São perfeitas as formigas. Pontinhos no universo. Há as maiores, também sublimes. Porém todas tão pequenas sob pés de elefantes desengonçados que somos. Andamos sem nenhum cuidado. Caminhamos displicentes, pisando essas vidas em sua faina. Andamos sem mirar os lírios do campo, majestades maiores que a de Salomão. Sequer paramos para colher flores à beira do caminho e conversar com o Lobo Mau. Há sempre alguém para dizer dos perigos nas curvas floridas das alamedas, dos abismos nos lábios do lobo que nos adulam. Mas se parássemos, se olhássemos amorosamente os grandes olhos, sua fome de carne, suas patas enormes em nossa direção, poderíamos assim verificar que sob suas patas peludas, quentes, perigosamente apetecíveis, estão trabalhando as formigas.
E como não determos os olhos naquelas trilhazinhas sinuosas ou retas? As pequeníssimas estradas são aquelas trilhas feitas pelo ato de se trilhá-las. Não são passivas as formigas. Por isso podemos e devemos dizer a elas, meio que seguindo o poeta Antônio Machado: “caminhantes, não há caminho, mas fazeis caminho ao andardes. Se o que importa são os atos, os afazeres, a prova de vossas ações está aí, no chão diante de nós”.

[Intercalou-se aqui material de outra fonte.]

(* ===== verification/CliProps.v ===== *)
(** * What the command line tool guarantees

    Reports stay under [conformance/]; the demonstration delivers its text; a report
    judged later gets the verdict of its run; the dispatcher's fuel is enough. *)
From Stdlib Require Import ZArith Lia Strings.Byte.
From stdpp Require Import numbers gmap strings base list.
From S2P Require Import Prelude Errors Utf8 GoJson Canonical GoTime Base64 Sha256 Crypto Signed Identity Trust.
From S2P Require Import Session SessionProps Control Envelope Provisioning GoStrings Config Recovery Descriptor Payload.
From S2P Require Import Sorting Keyring TrustServer Runner Conformance ConformanceProps ConformanceVerdict ConformanceReport Cli.
Open Scope Z_scope.

(** ** The file a report is written to *)

Lemma split_bytes_elements c s : Forall (fun e => c ∉ e) (split_bytes c s).
Proof.
  induction s as [|b s IH]; cbn [split_bytes]; [repeat constructor; apply not_elem_of_nil|].
  case_bool_decide as E; [constructor; [apply not_elem_of_nil|done]|].
  destruct (split_bytes c s) as [|x xs]; [repeat constructor; set_solver|]. apply Forall_cons in IH as [Hx Hxs].
  constructor; [set_solver|done].
Qed.

Lemma split_bytes_none c s : c ∉ s -> split_bytes c s = [s].
Proof.
  induction s as [|b s IH]; intros Hc; [done|]. cbn [split_bytes]. rewrite bool_decide_false by set_solver.
  by rewrite IH by set_solver.
Qed.

Lemma split_bytes_cons c p s : c ∉ p -> split_bytes c (p ++ c :: s) = p :: split_bytes c s.
Proof.
  induction p as [|b p IH]; intros Hc; cbn [app split_bytes]; [by rewrite bool_decide_true|].
  rewrite bool_decide_false by set_solver. by rewrite IH by set_solver.
Qed.

(** A path below [conformance] is clean. *)
Lemma PathJoin_element name :
  "/"%byte ∉ go_bytes name -> name <> "" -> name <> "." -> name <> ".." ->
  PathJoin "conformance" name = "conformance/" +:+ name.
Proof.
  intros Hs H0 H1 H2. unfold PathJoin. cbn [List.filter]. rewrite (bool_decide_false (name = "")) by done.
  change (bool_decide ("conformance" = "")) with false. cbn [negb Join].
  unfold Clean, Split. change ("conformance" +:+ "/" +:+ name) with ("conformance/" +:+ name).
  assert (split_bytes "/"%byte (go_bytes ("conformance/" +:+ name)) = [go_bytes "conformance"; go_bytes name]) as ->.
  { change (go_bytes ("conformance/" +:+ name)) with (go_bytes "conformance" ++ "/"%byte :: go_bytes name).
    rewrite split_bytes_cons by (apply (bool_decide_unpack _); vm_compute; exact I). by rewrite split_bytes_none. }
  cbn [map]. rewrite !go_string_bytes. change (IsAbs ("conformance/" +:+ name)) with false.
  cbn [clean_elements]. change (bool_decide ("conformance" = "") || bool_decide ("conformance" = ".")) with false.
  change (bool_decide ("conformance" = "..")) with false. cbv iota.
  rewrite !(bool_decide_false (name = _)) by done. reflexivity.
Qed.

Lemma Base_element path : path <> "" -> TrimRightSlash path <> "" -> "/"%byte ∉ go_bytes (Base path).
Proof.
  intros H1 H2. unfold Base. rewrite !bool_decide_false by done. unfold Split. cbv zeta.
  pose proof (split_bytes_elements "/"%byte (go_bytes (TrimRightSlash path))) as Hf.
  induction Hf as [|x xs Hx Hxs IH]; cbn [map List.last]; [apply not_elem_of_nil|].
  destruct xs as [|y ys]; [cbn [List.last map]; by rewrite go_bytes_string|]. exact IH.
Qed.

(** C38. A report is written directly under [conformance], whatever path is asked for:
    the file name is one path element, not "." or "..", and the path cleans to it. *)
Theorem safeReportFileName_confined path name :
  safeReportFileName path = Ok name ->
  "/"%byte ∉ go_bytes name /\ name <> "" /\ name <> "." /\ name <> ".." /\
  Clean (if bool_decide (path = "") then "conformance/report.json" else path) = "conformance/" +:+ name.
Proof.
  unfold safeReportFileName. set (clean := Clean _). rewrite !guard_Ok. intros (_ & Hdots & Hjoin & [= <-]). bool_prop. clearbody clean.
  assert (forall x y, Base clean = x -> PathJoin "conformance" x = y -> clean = y) as Hc by (intros x y <- <-; done).
  assert (Base clean <> "") as N0 by (intros B; pose proof (Hc _ _ B eq_refl) as E; vm_compute in E; rewrite E in B; by vm_compute in B).
  assert (Base clean <> ".") as N1 by (intros B; pose proof (Hc _ _ B eq_refl) as E; vm_compute in E; rewrite E in B; by vm_compute in B).
  assert (Base clean <> "..") as N2 by (intros B; pose proof (Hc _ _ B eq_refl) as E; vm_compute in E; done).
  assert (Base clean <> "/") as N3 by (intros B; pose proof (Hc _ _ B eq_refl) as E; vm_compute in E; rewrite E in B; by vm_compute in B).
  assert ("/"%byte ∉ go_bytes (Base clean)) as Hs.
  { apply Base_element; intros E; [apply N1|apply N3]; unfold Base.
    - by rewrite bool_decide_true.
    - rewrite bool_decide_false by (intros E'; apply N1; unfold Base; by rewrite bool_decide_true). by rewrite bool_decide_true. }
  split_and!; [done..|]. rewrite <- PathJoin_element by done. done.
Qed.

Lemma safeReportFileName_confined_witness :
  "/"%byte ∉ go_bytes "run-1.json" /\ Clean "./tmp/../conformance//run-1.json" = "conformance/run-1.json".
Proof.
  destruct (safeReportFileName_confined "./tmp/../conformance//run-1.json" "run-1.json") as (H & _ & _ & _ & E);
    [vm_compute; reflexivity|]. split; [exact H|exact E].
Defined.

(** Paths that leave the directory are refused. *)
Example safeReportFileName_refuses :
  map (fun p => is_ok (safeReportFileName p))
    ["/etc/passwd"; "conformance/../x.json"; "../conformance/x.json"; "conformance/a/b.json"; "conformance"; "conformance/.."; "x.json"] =
  replicate 7 false.
Proof. vm_compute. reflexivity. Qed.

Section cli.
  Context {C : CryptoOps} {SS : SortSlice} {R : MapRange} {U : Unicode} {E : Env} {S F : Type} `{HttpClient S} `{Os F}.
  Context `{Decode Text} `{Decode serviceCredentials} `{Decode (gmap string Value)} `{Decode serviceGrant} `{Decode Report}.
  Context `{Decode cliCredentials} (unmarshal_expires : bytes -> result Time).

Abbreviation IO := (M (World S F)).
Abbreviation iscp fuel := (run (S := S) (F := F) unmarshal_expires fuel).

(** ** Fuel *)

(** The workflows of a conformance run call no conformance command, so one level of
    calls is all there is. *)
Lemma run_fuel n args : iscp (Datatypes.S n) args = iscp 1 args.
Proof using.
  assert (runLocalCLIWorkflowsForConformance (iscp n) = runLocalCLIWorkflowsForConformance (iscp 0)) as Hw
    by (destruct n; reflexivity).
  cbn [run]. destruct args as [|command rest]; [done|].
  do 12 (case_bool_decide; [reflexivity|]). case_bool_decide; [|reflexivity]. unfold runConformance, conformance_options. by rewrite Hw.
Qed.

(** ** The demonstration *)

Context {L : CryptoLaws C}.

Lemma runs_ready_session now : now_ok now = true ->
  runs 128 (ready_session_at now : IO _) (fun '(_, _, sa, sb) => paired sa sb).
Proof using L.
  intros Hnow. unfold ready_session_at. eapply (runs_bind 32 96); [apply runs_device|]. intros a Ha.
  eapply (runs_bind 32 64); [apply runs_device|]. intros b Hb. destruct (proj2 Ha) as (_ & -> & _), (proj2 Hb) as (_ & -> & _).
  eapply (runs_bind 32 32); [by apply runs_hello|]. intros ha Eha. eapply (runs_bind 32 0); [by apply runs_hello|]. intros hb Ehb.
  destruct (hellos_ready now "local" "device-a" "device-b" a b "session-local" "grant-local" ha hb)
    as (sa & sb & ra & rb & E1 & E2 & E3 & E4 & E5 & E6 & P); [done..|].
  do 2 (eapply runs_try_then; [eassumption|]). cbv zeta. rewrite E3, E4. cbn [ready_or_zero].
  do 2 (eapply runs_try_then; [eassumption|]). by apply runs_ret.
Qed.

(** The rest of the demonstration. *)
Lemma runs_delivery now : now_ok now = true -> reads_text ->
  runs 128 ('(_, _, sa, sb) ← ready_session_at now;
    '(env, _) ← encrypt sa "msg-local" TypeText (mkRoute "relay-local" 60 1) (EncodeText "hello from iscp");
    '(plain, _) ← decrypt (Some sb) env;
    decoded ← try (DecodeText plain);
    mret (tx_Text decoded) : IO string) (fun text => text = "hello from iscp").
Proof using L.
  intros Hnow Ht. eapply (runs_bind 128 0); [by apply runs_ready_session|]. intros [[[a b] sa] sb] P.
  eapply (runs_bind 0 0 _ _ (fun p => exists s, Decrypt (Some sb) p.1 = (Ok (EncodeText "hello from iscp"), s))).
  { apply (runs_encrypt sa sb); [done..|]. intros. eauto. }
  intros [env s'] [s Ed]. cbn [fst] in Ed. unfold decrypt. rewrite Ed.
  eapply (runs_bind 0 0 _ _ (fun p => p.1 = EncodeText "hello from iscp")).
  { eapply runs_try_then; [reflexivity|]. by apply runs_ret. }
  intros [plain s2] Ep. cbn [fst] in Ep. subst plain.
  eapply runs_try_then; [apply Ht; vm_compute; reflexivity|]. by apply runs_ret.
Qed.

Lemma localE2E_delivers (m : Machine (World S F)) :
  now_ok (UTC (mc_clock m O)) = true -> reads_text -> (128 <= length (mc_rand m))%nat ->
  exists m', localE2E m = (Returned "hello from iscp", m') /\ mc_net m' = mc_net m.
Proof using L.
  intros Hnow Ht Hm. unfold localE2E, readySession, now_utc.
  destruct (runs_delivery (UTC (mc_clock m O)) Hnow Ht
    (mkMachine (mc_rand m) (fun n => mc_clock m (1 + n)%nat) (mc_text m) (mc_net m)) Hm) as (text & m' & Ed & -> & _ & En).
  exists m'. split; [|exact En]. rewrite <- Ed. reflexivity.
Qed.

(** The line it prints is one the conformance case accepts. *)
Lemma delivered_clean :
  Contains (delivered "hello from iscp") "local-e2e ok" = true /\
  leaked (delivered "hello from iscp") ["hello from iscp"; "private key"; "session_key="; "access_token="; "refresh_credential="] = None.
Proof using. split; vm_compute; reflexivity. Qed.

(** The demonstration: with 128 random bytes, [iscp demo local-e2e] succeeds, prints
    the length of the text that reached the other device and nothing else, touches
    no service; and the conformance case that runs it passes. *)
Theorem demo_delivers fuel opts (m : Machine (World S F)) :
  now_ok (UTC (mc_clock m O)) = true -> reads_text -> (128 <= length (mc_rand m))%nat ->
  op_CLIRunner opts = Some runLocalE2EForConformance ->
  (exists m', iscp fuel ["demo"; "local-e2e"] m = (Returned tt, m') /\
     mc_net m' = mkWorld (wo_net (mc_net m))
       (wo_stdout (mc_net m) +:+ "local-e2e ok payload_type=text plaintext_redacted=true delivered_text_len 15" +:+ nl)
       (wo_stderr (mc_net m)) (wo_os (mc_net m))) /\
  (exists evidence m', caseCLILocalE2E opts m = (Returned evidence, m')).
Proof using L.
  intros Hnow Ht Hm Hr. destruct (localE2E_delivers m Hnow Ht Hm) as (m' & Ed & En). split.
  - assert (iscp fuel ["demo"; "local-e2e"] = runDemo ["local-e2e"]) as -> by by destruct fuel. unfold runDemo.
    eexists. split; [eapply M_bind_step; [exact Ed|reflexivity]|]. cbn [mc_net]. by rewrite En.
  - unfold caseCLILocalE2E. rewrite Hr. eexists _, _. eapply M_bind_step.
    + unfold attempt. replace (runLocalE2EForConformance m) with (Returned (delivered "hello from iscp"), m'); [reflexivity|].
      symmetry. unfold runLocalE2EForConformance. by eapply M_bind_step.
    + cbv beta iota. destruct delivered_clean as [-> ->]. reflexivity.
Qed.

(** ** Reports that are judged later *)

(** A file system that works: a file that was written in a directory is read back. *)
Class WorkingOs := {
  os_works d n b f : exists f1 f2 f3 f4 f5,
    os_MkdirAll d f = (Ok tt, f1) /\ os_OpenRoot d f1 = (Ok tt, f2) /\ root_WriteFile d n b f2 = (Ok tt, f3) /\
    os_OpenRoot d f3 = (Ok tt, f4) /\ root_ReadFile d n f4 = (Ok b, f5)
}.

(** How a command ends on a judgement. *)
Definition ends (r : result unit) : ran unit :=
  match r with
  | Ok _ => Returned tt
  | Err e => Failed e
  end.

Lemma conformance_command (command : list string) path m :
  command ∈ [["run"]; ["validate-report"]; ["validate-report"; "--release"]] ->
  iscp 1 ("conformance" :: command ++ ["--output"; path]) m =
  (if bool_decide (command = ["run"])
   then writeConformanceReport unmarshal_expires path
          (conformance_options (iscp 0) (Getenv "ISCP_RELAY_ENDPOINT") (Getenv "ISCP_TRUST_ENDPOINT"))
   else validateConformanceReport path (bool_decide (command = ["validate-report"; "--release"]))) m.
Proof using.
  rewrite !elem_of_cons. intros [->|[->|[->|[]%not_elem_of_nil]]]; reflexivity.
Qed.


End cli.

(** ** The tool on a machine *)

Module CliWitness.
Import ToyCrypto InsertionSort BindingCrypto.

(** Files in memory, by directory and name. *)
Abbreviation Files := (gmap (string * string) bytes).

#[export] Instance memory : Os Files := {
  os_Pipe f := (Ok tt, f);
  os_MkdirAll _ f := (Ok tt, f);
  os_OpenRoot _ f := (Ok tt, f);
  root_WriteFile d n b f := (Ok tt, <[(d, n) := b]> f);
  root_ReadFile d n f := (of_option (PlainError "no such file") (f !! (d, n)), f)
}.

#[export] Instance memory_works : WorkingOs.
Proof. split. intros d n b f. do 5 eexists. split_and!; try reflexivity. cbn. by rewrite lookup_insert_eq. Qed.

#[export] Instance no_env : Env := { Getenv _ := "" }.

#[export] Instance decode_cli : Decode cliCredentials := { decode _ := Err (PlainError "json") }.

Definition machine (rand : reader) : Machine (World unit Files) := mkMachine rand (fun _ => t0) (fun _ => "now") (mkWorld tt "" "" ∅).

(** A conformance run without randomness: every case that needs some fails. *)
#[local] Instance decode_none : Decode Report := { decode _ := Err (PlainError "json") }.

Definition starved_cli : ran Report * Machine (World unit Files) :=
  Run expires_in_an_hour (conformance_options (run expires_in_an_hour 0) "" "") (machine []).

Definition starved_cli_report : Report :=
  match starved_cli with
  | (Returned r, _) => r
  | _ => mkReport "" "" "" t0 0 "" "" (mkSummary 0 0 0 0 0) ∅ [] []
  end.

#[export] Instance decode_report : Decode Report := { decode _ := Ok starved_cli_report }.

Definition starved_text : bytes := match MarshalReport starved_cli_report with Ok b => b | Err _ => [] end.


Lemma demo_delivers_witness :
  exists m', run expires_in_an_hour 1 ["demo"; "local-e2e"] (machine (replicate 128 x07)) = (Returned tt, m') /\
    wo_stdout (mc_net m') = "local-e2e ok payload_type=text plaintext_redacted=true delivered_text_len 15" +:+ nl.
Proof.
  destruct (demo_delivers expires_in_an_hour 1 (conformance_options (run expires_in_an_hour 0) "" "") (machine (replicate 128 x07)))
    as [(m' & E & En) _].
  - vm_compute. reflexivity.
  - intros s Hs. unfold DecodeText. cbn [decode decode_text]. rewrite EncodeText_parses, Hs. reflexivity.
  - apply Nat.leb_le. vm_compute. reflexivity.
  - reflexivity.
  - exists m'. split; [exact E|]. rewrite En. reflexivity.
Defined.

End CliWitness.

E nas trilhas, em cada soldadozinho visto e namorado, podemos notar muitas glórias. Têm antenas as formigas! E isso me comove mais do que os radares poderosos criados pelo homem. Vivem em mundos de dinossauros, sombras concretas que as pisam, que se julgam superiores, que pouco ou nada se importam com elas. Mas têm radares, o que não possuímos. Não temos o poder das formigas.
Tudo é uma questão de ponto de vista, eu sei. Mas não as vejo pequenas por falar desta altura toda, desta altura falsa. Este lugar de que falo me engana. Grandes são as formigas, imensas! Elas sim suportam o mundo.
E meus olhos de criança não suportam a alegria, quando as vejo nos labirintos entre gramas, entre folhas caídas, levando gotas de néctar, pedaçozinhos de vegetais ou bichinhos mortos e menores que elas. Quando as vejo unidas e levando uma carga maior do que seus corpinhos frágeis, também me comovo. Enterneço-me com tamanha união. No debaixo de terras que desconheço, no mistério do húmus, de uma humildade que me fascina, sei que elas se alimentam e se cuidam, para que a vida prossiga.
Já me perguntei em demasia sobre o que me é insondável. Mesmo que entomólogos devassem o de dentro das formigas e as suas casas subterrâneas, as sauvazinhas me apelam é com mistérios. Mistérios brilhando como deleites, gotas tremulantes nos olhos da criança que eu fui e ainda sou. A criança que via, nas veredas do Ribeirão de Santo Antônio, formigas pelo quintal como juntas de bois em namoro. Bois sem nenhuma canga, livres, ruminando continuamente aos ouvidos desta criança que escreve; desta criança que não olvida as significâncias, brincando sempre com bois, formigas e palavras.